- Starring: James May
- Narrated by: James May
- Country of origin: United Kingdom
- Original language: English
- No. of episodes: 3

Production
- Producer: Nigel Paterson
- Running time: 60 mins

Original release
- Network: BBC Two
- Release: 28 September – 12 October 2008

Related
- James May's 20th Century

= James May's Big Ideas =

James May's Big Ideas is a three-part 2008 British television miniseries in which presenter James May of Top Gear fame travels the globe in search of implementations for concepts widely considered science fiction, or his big ideas. The series was produced by the Open University and aired on BBC Two.

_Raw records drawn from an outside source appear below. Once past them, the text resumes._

(* ===== verification/PollApi.v ===== *)
(** * What the three backends of util-src/poll.c have in common

    The library keeps, for each watched descriptor, whether the program wants to read or
    to write: the interest map.  [poll_op] and [interest_step] are the contract of the
    methods add, set and del on that map; [PollBackend] is the interface that the files
    PollFds (poll), Select (select) and Epoll (epoll) implement, with a refinement theorem
    for any sequence of calls.  A backend may fail for reasons that the map does not know,
    as the kernel's memory: its [fault] says when. *)

From stdpp Require Import base tactics numbers list strings gmap.
From Stdlib Require Import ZArith Lia SpecFloat.
From S2P Require Import Prelude LuaApi Ieee.

Local Open Scope Z_scope.

(** ** The system *)

Class Posix := {
  strerror : Z -> bytes;
  EBADF : Z; EEXIST : Z; EMFILE : Z; ENOENT : Z; EINTR : Z;
}.

(** [luaL_pushfail], the message of an error and its number. *)
Definition sys_fail `{Posix} (e : Z) : list value := [pushfail; VStr (strerror e); VInt e].

Definition timeout_result : list value := [VNil; literal "timeout"].
Definition signal_result : list value := [VNil; literal "signal"].

(** The __tostring method; [STATE_MT] is the name of the metatable, [percent_p] the text of
    an address. *)
Definition Ltos (STATE_MT : string) (percent_p : Z -> string) (L : list value) : outcome (list value) :=
  state ← luaL_checkudata L 1 STATE_MT;
  Done [literal (STATE_MT +:+ ": " +:+ percent_p state)].

(** [(int)x] of a double: the integer part must fit. *)
Definition int_of_double (x : double) : outcome Z :=
  match trunc x with
  | Some z => if bool_decide (is_int z) then Done z else Undef BadConversion
  | None => Undef BadConversion
  end.

(** [timeout * 1000] as the [int] that [poll] and [epoll_wait] take. *)
Definition timeout_ms (timeout : double) : outcome Z :=
  int_of_double (SFmul 53 1024 timeout (double_of_Z 1000)).

(** [timeout >= 0] and [timeout == 0.0] *)
Definition dbl_nonneg (x : double) : bool := SFleb (S754_zero false) x.
Definition dbl_zero (x : double) : bool := SFeqb x (S754_zero false).

(** What the result of a system call means: an error code, or ready descriptors. *)
Definition wait_failed `{Posix} (ret errno : Z) : option (list value) :=
  if ret =? 0 then Some timeout_result
  else if (ret <? 0) && (errno =? EINTR) then Some signal_result
  else if ret <? 0 then Some (sys_fail errno)
  else None.

(** ** The contract of add, set and del *)

Abbreviation interest := (gmap Z (bool * bool)).

(** The arguments after the object; [None] is a flag that is absent or nil. *)
Inductive poll_op :=
  | Add (fd : Z) (r w : option bool)
  | Set_ (fd : Z) (r w : option bool)
  | Del (fd : Z).

Definition op_fd (o : poll_op) : Z := match o with Add fd _ _ | Set_ fd _ _ | Del fd => fd end.

(** What is particular to a backend: which descriptors it refuses to add, and whether an
    absent flag of [set] keeps the previous one (otherwise it is false). *)
Record policy := {
  refused : interest -> Z -> option Z;
  keeps : bool;
}.

Definition flag (o : option bool) : bool := default false o.

Definition updated (P : policy) (o : option bool) (old : bool) : bool :=
  if keeps P then default old o else flag o.

Definition interest_step `{Posix} (P : policy) (m : interest) (o : poll_op) : interest * list value :=
  match o with
  | Add fd r w =>
      match refused P m fd with
      | Some e => (m, sys_fail e)
      | None => (<[fd := (flag r, flag w)]> m, [VBool true])
      end
  | Set_ fd r w =>
      match m !! fd with
      | Some (r0, w0) => (<[fd := (updated P r r0, updated P w w0)]> m, [VBool true])
      | None => (m, sys_fail ENOENT)
      end
  | Del fd =>
      match m !! fd with
      | Some _ => (delete fd m, [VBool true])
      | None => (m, sys_fail ENOENT)
      end
  end.

(** A run of calls and their results. *)
Fixpoint interest_run `{Posix} (P : policy) (m : interest) (os : list poll_op) : interest * list (list value) :=
  match os with
  | [] => (m, [])
  | o :: os =>
      let '(m, r) := interest_step P m o in
      let '(m, rs) := interest_run P m os in
      (m, r :: rs)
  end.

(** ** The interface of a backend *)

(** The Lua arguments of a call on the object at address [p]. *)
Definition flag_value (o : option bool) : value := match o with Some b => VBool b | None => VNil end.

Definition op_args (self : value) (o : poll_op) : list value :=
  match o with
  | Add fd r w | Set_ fd r w => [self; VInt fd; flag_value r; flag_value w]
  | Del fd => [self; VInt fd]
  end.

(** What a call returns when the system does, or does not, fail it with an error number of its
    own: then nothing changes. *)
Definition answered `{Posix} (P : policy) (fault : option Z) (m : interest) (o : poll_op) : interest * list value :=
  match fault with Some e => (m, sys_fail e) | None => interest_step P m o end.

Fixpoint answered_run `{Posix} (P : policy) (m : interest) (os : list poll_op) (fs : list (option Z))
    : interest * list (list value) :=
  match os with
  | [] => (m, [])
  | o :: os =>
      let '(m, r) := answered P (default None (head fs)) m o in
      let '(m, rs) := answered_run P m os (tail fs) in
      (m, r :: rs)
  end.

(** Without faults the answers are those of the contract. *)
Lemma answered_run_none `{Posix} P m os fs :
  Forall (fun f => f = None) fs -> answered_run P m os fs = interest_run P m os.
Proof.
  revert m fs. induction os as [|o os IH]; intros m fs Hf; [done|]. cbn [answered_run interest_run].
  assert (default None (head fs) = None /\ Forall (fun f => f = None) (tail fs)) as [-> Ht].
  { destruct Hf as [|f fs ->]; by cbn. }
  cbn [answered]. destruct (interest_step P m o) as [m1 r]. by rewrite IH.
Qed.

(** A backend over a type of states: its three methods, the relation between a state and
    the interest map it stands for, the calls it is defined on, the errors of the system,
    and the refinement of every call. *)
Class PollBackend `{LuaAux, Posix} (St : Type) := {
  backend_policy : policy;
  backend_mt : string;
  method : poll_op -> St -> list value -> outcome (St * list value);
  represents : St -> interest -> Prop;
  call_ok : poll_op -> Prop;
  fault : St -> poll_op -> option Z;
  method_refines st m o p :
    represents st m -> call_ok o -> is_int (op_fd o) ->
    let '(m', r) := answered backend_policy (fault st o) m o in
    exists st', method o st (op_args (VUserdata backend_mt p) o) = Done (st', r) /\ represents st' m';
}.

Section backend.
Context `{PollBackend St}.

Fixpoint method_run (st : St) (p : Z) (os : list poll_op) : outcome (St * list (list value)) :=
  match os with
  | [] => Done (st, [])
  | o :: os =>
      '(st, r) ← method o st (op_args (VUserdata backend_mt p) o);
      '(st, rs) ← method_run st p os;
      Done (st, r :: rs)
  end.

(** The faults of a run, each in the state that its call finds. *)
Fixpoint faults (st : St) (p : Z) (os : list poll_op) : list (option Z) :=
  match os with
  | [] => []
  | o :: os =>
      fault st o :: match method o st (op_args (VUserdata backend_mt p) o) with Done (st, _) => faults st p os | _ => [] end
  end.

Lemma method_run_answers st m p os :
  represents st m -> Forall (fun o => call_ok o /\ is_int (op_fd o)) os ->
  let '(m', rs) := answered_run backend_policy m os (faults st p os) in
  exists st', method_run st p os = Done (st', rs) /\ represents st' m'.
Proof.
  intros Hr Hos. revert st m Hr. induction Hos as [|o os [Hok Hfd] _ IH]; intros st m Hr; [by exists st|].
  cbn [answered_run method_run faults head tail from_option id]. pose proof (method_refines st m o p Hr Hok Hfd) as Hm.
  destruct (answered backend_policy (fault st o) m o) as [m1 r]. destruct Hm as (st1 & -> & Hr1).
  specialize (IH st1 m1 Hr1). destruct (answered_run backend_policy m1 os _) as [m2 rs].
  destruct IH as (st2 & E & Hr2). exists st2. split; [|done]. cbn [mbind outcome_bind]. by rewrite E.
Qed.

(** A backend that never fails for the system. *)
Lemma method_run_refines st m p os :
  (forall st o, fault st o = None) -> represents st m -> Forall (fun o => call_ok o /\ is_int (op_fd o)) os ->
  let '(m', rs) := interest_run backend_policy m os in
  exists st', method_run st p os = Done (st', rs) /\ represents st' m'.
Proof.
  intros Hf Hr Hos. rewrite <- (answered_run_none backend_policy m os (faults st p os)); [by apply method_run_answers|].
  clear - Hf. revert st. induction os as [|o os IH]; intros st; cbn [faults]; constructor; [done|].
  by destruct (method o st _) as [[st1 r]| |].
Qed.

End backend.

(** ** Arguments *)

Section arguments.
Context `{LuaAux}.

(** The truth of a flag in a slot. *)
Lemma toboolean_flag L i o : lua_arg L i = Some (flag_value o) -> lua_toboolean L i = flag o.
Proof. unfold lua_toboolean. intros ->. by destruct o as [[]|]. Qed.

Lemma isnoneornil_flag L i o :
  lua_arg L i = Some (flag_value o) -> lua_isnoneornil L i = match o with Some _ => false | None => true end.
Proof. unfold lua_isnoneornil. intros ->. by destruct o. Qed.

Lemma checkudata_self L i t p : lua_arg L i = Some (VUserdata t p) -> luaL_checkudata L i t = Done p.
Proof. unfold luaL_checkudata. intros ->. by rewrite String.eqb_refl. Qed.

Lemma checkinteger_fd L i fd :
  lua_arg L i = Some (VInt fd) -> is_int fd -> luaL_checkinteger L i = Done fd /\ cint fd = fd.
Proof. intros E Hfd. split; [apply checkinteger_int; [done|range]|by apply int_small]. Qed.

End arguments.

(** ** A concrete system: the error numbers of Linux, without messages *)

Definition linux_errors : Posix := {|
  strerror _ := [];
  EBADF := 9; EEXIST := 17; EMFILE := 24; ENOENT := 2; EINTR := 4;
|}.
(* ===== verification/Epoll.v ===== *)
(** * util-src/poll.c with USE_EPOLL

    The interest map is kept by the kernel; the C structure has the descriptor of the
    epoll instance and the events of the last [epoll_wait], which [wait] reports from the
    last to the first.  The kernel is a parameter: a state, [epoll_ctl] and its documented
    behaviour on the interest list, failures of its own included.  The theorems: add, set
    and del implement the interest map, or report the error of the kernel; every event is reported exactly once, by one system call; a descriptor deleted
    after that call is still reported; the instance is closed once. *)

From stdpp Require Import base tactics numbers list strings gmap.
From Stdlib Require Import ZArith Lia SpecFloat.
From S2P Require Import Prelude LuaApi Ieee PollApi.

Local Open Scope Z_scope.

Definition MAX_EVENTS : Z := 256.
Definition STATE_MT : string := "util.poll<epoll>".

(** [struct epoll_event], of whose [data] the program uses [fd]. *)
Record epoll_event := { data_fd : Z; events : Z }.

Record Lpoll_state := { processed : Z; epoll_fd : Z; evs : list epoll_event }.

(** The flags of <sys/epoll.h>. *)
Class EpollFlags := { EPOLLIN : Z; EPOLLOUT : Z; EPOLLERR : Z; EPOLLHUP : Z; EPOLLRDHUP : Z }.

Inductive ctl := EPOLL_CTL_ADD | EPOLL_CTL_MOD | EPOLL_CTL_DEL.

(** The interest list after an operation, or the error number that epoll_ctl(2) documents for
    it when the descriptor is on the list, or is not. *)
Definition ctl_result `{Posix} (o : ctl) (x : Z) (ev : epoll_event) (l : gmap Z epoll_event) : Z + gmap Z epoll_event :=
  match o, l !! x with
  | EPOLL_CTL_ADD, Some _ => inl EEXIST
  | EPOLL_CTL_ADD, None | EPOLL_CTL_MOD, Some _ => inr (<[x := ev]> l)
  | EPOLL_CTL_DEL, Some _ => inr (delete x l)
  | EPOLL_CTL_MOD, None | EPOLL_CTL_DEL, None => inl ENOENT
  end.
(** C25. As long as no handler raised and no signal found its handler removed, signals that
    wait are delivered: the hook of exactly one thread is installed, and once it fires in
    that thread, and while the handlers that it calls return and nothing else happens, the
    hook can always go on to its end; whichever way it does, it has then called, after
    twice as many steps as signals waited and two more, the handlers of the whole queue in
    order, emptied the queue and put the hooks of the program back. *)
Theorem signal_delivers own tr st :
  program_hooks own -> run (signal_start own, Idle) tr (st, Idle) -> Forall (fun l => l <> Fail) tr -> 0 < nsig st ->
  (forall sig, sig ∈ queue st -> is_Some (handlers st !! sig)) ->
  exists t, (forall t', hook (hooks st t') = sighook <-> t' = t) /\
    (exists m, step (st, Idle) (Fire t) m) /\
    forall ls m, run (st, Idle) (Fire t :: ls) m -> Forall of_hook ls ->
      exists ls' st', run m ls' (st', Idle) /\ Forall of_hook ls' /\
        calls (ls ++ ls') = queue st /\ length (ls ++ ls') = Z.to_nat (2 * nsig st + 2) /\ nsig st' = 0 /\ quiet own st'.
Proof.
  intros Hown Hr Hnf Hn Hf. pose proof (run_inv own tr _ Hown Hr) as I. cbn [fst snd] in I.
  destruct (awake_from_start own tr (st, Idle) Hown Hr Hnf eq_refl Hn) as (t & Ha & Hs).
  cbn [fst] in Ha. pose proof (armed_iff own st t Hown Ha) as Ht. exists t. split; [done|].
  pose proof (fire_inv own tr st t Hown I (proj2 (Ht t) eq_refl)) as [W' Hh' _]. cbn [hooked] in Hh'.
  split; [eexists; apply step_fire; by apply Ht|].
  intros ls m Hrun Ho. inversion Hrun as [|? ? m1 ? ? Hfire Hrun']; subst. inversion Hfire; subst.
  destruct (hook_at_ends (sighook_enter t st) t ls m) as (ls' & Hr' & Ho' & Hc & Hl); [done|done|by apply hook_at_run|].
  exists ls', (sighook_reset (sighook_enter t st)). split_and!; [done..|apply Hh'].
Qed.

(** Whenever the hook is not running and no signal waits, the debug hooks of all
    threads are those the program had installed itself. *)
Theorem signal_hook_restored own tr st t :
  program_hooks own -> run (signal_start own, Idle) tr (st, Idle) -> nsig st = 0 -> hooks st t = own t.
Proof.
  intros Hown Hr Hn. destruct (run_inv own tr _ Hown Hr) as [_ Hh _]. cbn [fst snd hooked] in Hh.
  destruct Hh as [[_ Hq]|[[? _]|[? _]]]; [apply Hq|lia..].
Qed.

(** C40. An error in a Lua handler (or a signal whose handler was removed meanwhile) leaves
    [nsig] positive with the hook gone: whatever happens afterwards, no Lua handler is
    ever called again. *)
Theorem signal_error_stops own tr1 m1 m2 tr2 m3 :
  program_hooks own -> run (signal_start own, Idle) tr1 m1 -> step m1 Fail m2 -> run m2 tr2 m3 ->
  calls tr2 = [] /\ m3.2 = Idle /\ 0 < nsig m3.1.
Proof.
  intros Hown Hr Hs Hr2. pose proof (run_inv own tr1 _ Hown Hr) as [W Hh _].
  assert (dead own m2) as D.
  { inversion Hs; subst; cbn [fst snd hooked] in *; destruct Hh as (? & ? & ?); by split_and!. }
  destruct (dead_run own m2 tr2 m3 Hown D Hr2) as [(? & ? & _) ?]. by split_and!.
Qed.

(** The Lua handlers after [luaopen] ran once more: the registry has a new table. *)
Definition reloaded st : state :=
  {| Lsig := Lsig st; Hsig := Hsig st; Hmask := Hmask st; Hcount := Hcount st;
     signals := signals st; nsig := nsig st; hooks := hooks st; handlers := ∅; caught := caught st |}.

The first episode documents his search for the ultimate form of personal transport, ranging from jetpacks to flying cars. In the second episode, May looks at bionics and robotics and if robots can exceed the boundaries of their programming. The third episode focuses on energy.

==Episode list==

| No. | Title | Original release date |
| 1 | "Come Fly with Me" | 28 September 2008 |
James May travels the globe in search of his ultimate flying machine. Vehicles tested include an ekranoplan, a Jetpack, a car that can be transformed into a plane and many others.
| 2 | "Man-Machine" | 5 October 2008 |
James May discovers if his childhood dream of a world of robots will ever become true. Episode featured ASIMO.
| 3 | "Power to the People" | 12 October 2008 |
In the last of his Big Ideas journeys, James May sets off to find smarter, brighter and bolder ways of powering the planet for future generations. Episode featured sections on solar cars, solar power tower, ENV, wind turbine, Pelamis Wave Energy Converter (referred to as the snake), energy from wave power (see Stephen Salter), electricity generated from the tides and the latest development on nuclear fusion.

==See also==
- James May's 20th Century – series broadcast on the BBC with a similar format involving inventions.